Machine learning. Yandex course for those who want to spend the New Year holidays with benefit
New Year holidays are a good time not only for recreation, but also for self-education. You can take your mind off everyday tasks and devote a few days to learning something new that will help you all year (or maybe not one). Therefore, we decided this weekend to publish a series of posts with lectures from the courses of the first semester of the School of Data Analysis.
Today - about the most important. Modern data analysis without it is impossible to imagine. The course covers the main tasks of learning by precedent: classification, clustering, regression, reduction of dimension. Methods for solving them, both classical and new, created in the last 10–15 years, are being studied. The emphasis is on a deep understanding of the mathematical foundations, relationships, advantages and limitations of the methods under consideration. Separate theorems are presented with proofs.
')
Konstantin Vyacheslavovich Vorontsov, senior researcher at the Computing Center of the Russian Academy of Sciences, reads a course of lectures. Deputy Director for Science, ZAO Forexis. Deputy Head of the Department of "Intellectual Systems" FUPM MIPT. Associate Professor of the Department "Mathematical Methods of Forecasting" of the Moscow Institute of Physics and Technology. Expert company "Yandex". Doctor of Physical and Mathematical Sciences.
The basic concepts are: model of algorithms, training method, loss function and quality functional, principle of empirical risk minimization, generalizing ability, sliding control.
Probabilistic formulation of the classification problem. Basic concepts: a priori probability, a posteriori probability, the likelihood function of a class.
Medium risk functional. Errors I and II kind.
Optimal Bayes classifier.
Distribution density estimation: three main approaches.
Naive Bayes classifier.
Non-parametric estimation of the distribution density by Parzen-Rosenblatt. The choice of the kernel function. Selection of window width, variable window width. Parzen window method.
Non-parametric naive Bayes classifier.
Robust density estimation. Sampling of the sample (dropout of emission objects).

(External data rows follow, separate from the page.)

(** * mod_dirlist: directory listings of lighttpd2

    A shallow embedding of [src/modules/mod_dirlist.c] and the properties
    its specification states about it.  Definitions carry the names of the C
    functions and variables they embed.  Integers of the C code are [Z];
    [GString]s and C strings are [string]s; the chunk queue the response is
    written to is a list of chunks; the services of the host server the
    module calls (stat cache, mime types, clock, etag) are collected in one
    record that every function of the request path takes as an argument. *)

From Stdlib Require Import ZArith String Ascii List Lia Bool DecimalString Sorted.
From Equations Require Import Equations.
Import ListNotations.

Open Scope Z_scope.
Open Scope string_scope.

(** ** C strings and characters *)

(** A [gchar] holds eight bits: storing an [int] keeps it modulo 256. *)
Definition gchar (z : Z) : ascii := ascii_of_N (Z.to_N (z mod 256)).

Definition code (c : ascii) : Z := Z.of_N (N_of_ascii c).

Definition NUL : ascii := Ascii.zero.

Definition str1 (c : ascii) : string := String c EmptyString.

(** The literals of the C source are written with its escapes: in the
    argument of [lit], a backslash followed by [n], [t] or [q] stands for a
    newline, a tabulator or a double quote. *)
Fixpoint lit (s : string) : string :=
  match s with
  | String "\" (String e s') =>
      if Ascii.eqb e "n" then String "010" (lit s')
      else if Ascii.eqb e "t" then String "009" (lit s')
      else if Ascii.eqb e "q" then String "034" (lit s')
      else String "\" (String e (lit s'))
  | String c s' => String c (lit s')
  | EmptyString => EmptyString
  end.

Multidimensional normal distribution: geometric interpretation, sample estimates of parameters: expectation vector and covariance matrix.
Quadratic discriminant. Type of dividing surface. The wildcard algorithm, its disadvantages and ways to eliminate them.
Fisher linear discriminant.
Problems of multicollinearity and retraining. Regularization of the covariance matrix.
Dimension reduction method.
Distribution mixture model.
EM-algorithm: the basic idea, the concept of hidden variables, E-step, M-step. Constructive derivation of M-step formulas (without justification of convergence).
The quadratic loss function, the least squares method, coupling with Fisher’s linear discriminant.
The stochastic gradient method and special cases: ADALINE adaptive linear element, Rosenblatt perceptron, Habb rule.
Disadvantages of the stochastic gradient method and ways to eliminate them. Acceleration of convergence, “knocking out” of local minima. The problem of retraining, weight reduction (weight decay).
Hypothesis of exponentiality of the likelihood functions of classes.
The Bayesian optimal classifier linearity theorem.
Evaluation of the posterior probabilities of classes using sigmoid activation function.
Logistic regression. Maximum likelihood principle and logarithmic loss function.
The stochastic gradient method, analogy with the Habb rule.
Optimal separating hyperplane. The concept of the gap between the classes (margin). Cases of linear separability and the absence of linear separability.
Relationship to the minimization of regularized empirical risk. Piecewise linear loss function.
The problem of quadratic programming and the dual problem. The concept of support vectors.
Recommendations for choosing a constant C.
Kernel function (kernel functions), straightening space, Mercer's theorem.
Ways of constructive construction of nuclei. Examples of kernels.
Comparison of SVM with Gaussian core and RBF network.
The structure of a multilayer neural network. Activation functions.
The problem of completeness. The task is exclusive or. Completeness of two-layer networks in the space of Boolean functions.
Error propagation algorithm. Formation of the initial approximation. The problem of network paralysis.
Methods to optimize the network structure. Select the number of layers and the number of neurons in the hidden layer. The gradual complication of the network. Optimal thinning of the network (optimal brain damage).
Tasks and criteria for choosing a teaching method: problems of choosing a model or a teaching method, empirical estimates of sliding control, analytical estimates and regularization criteria.
The theory of generalizing ability: probability of retraining and VC-theory, Occam's razor, combinatorial theory of retraining.
Methods for selecting attributes: brute force and greedy algorithms, df and wide, stochastic search.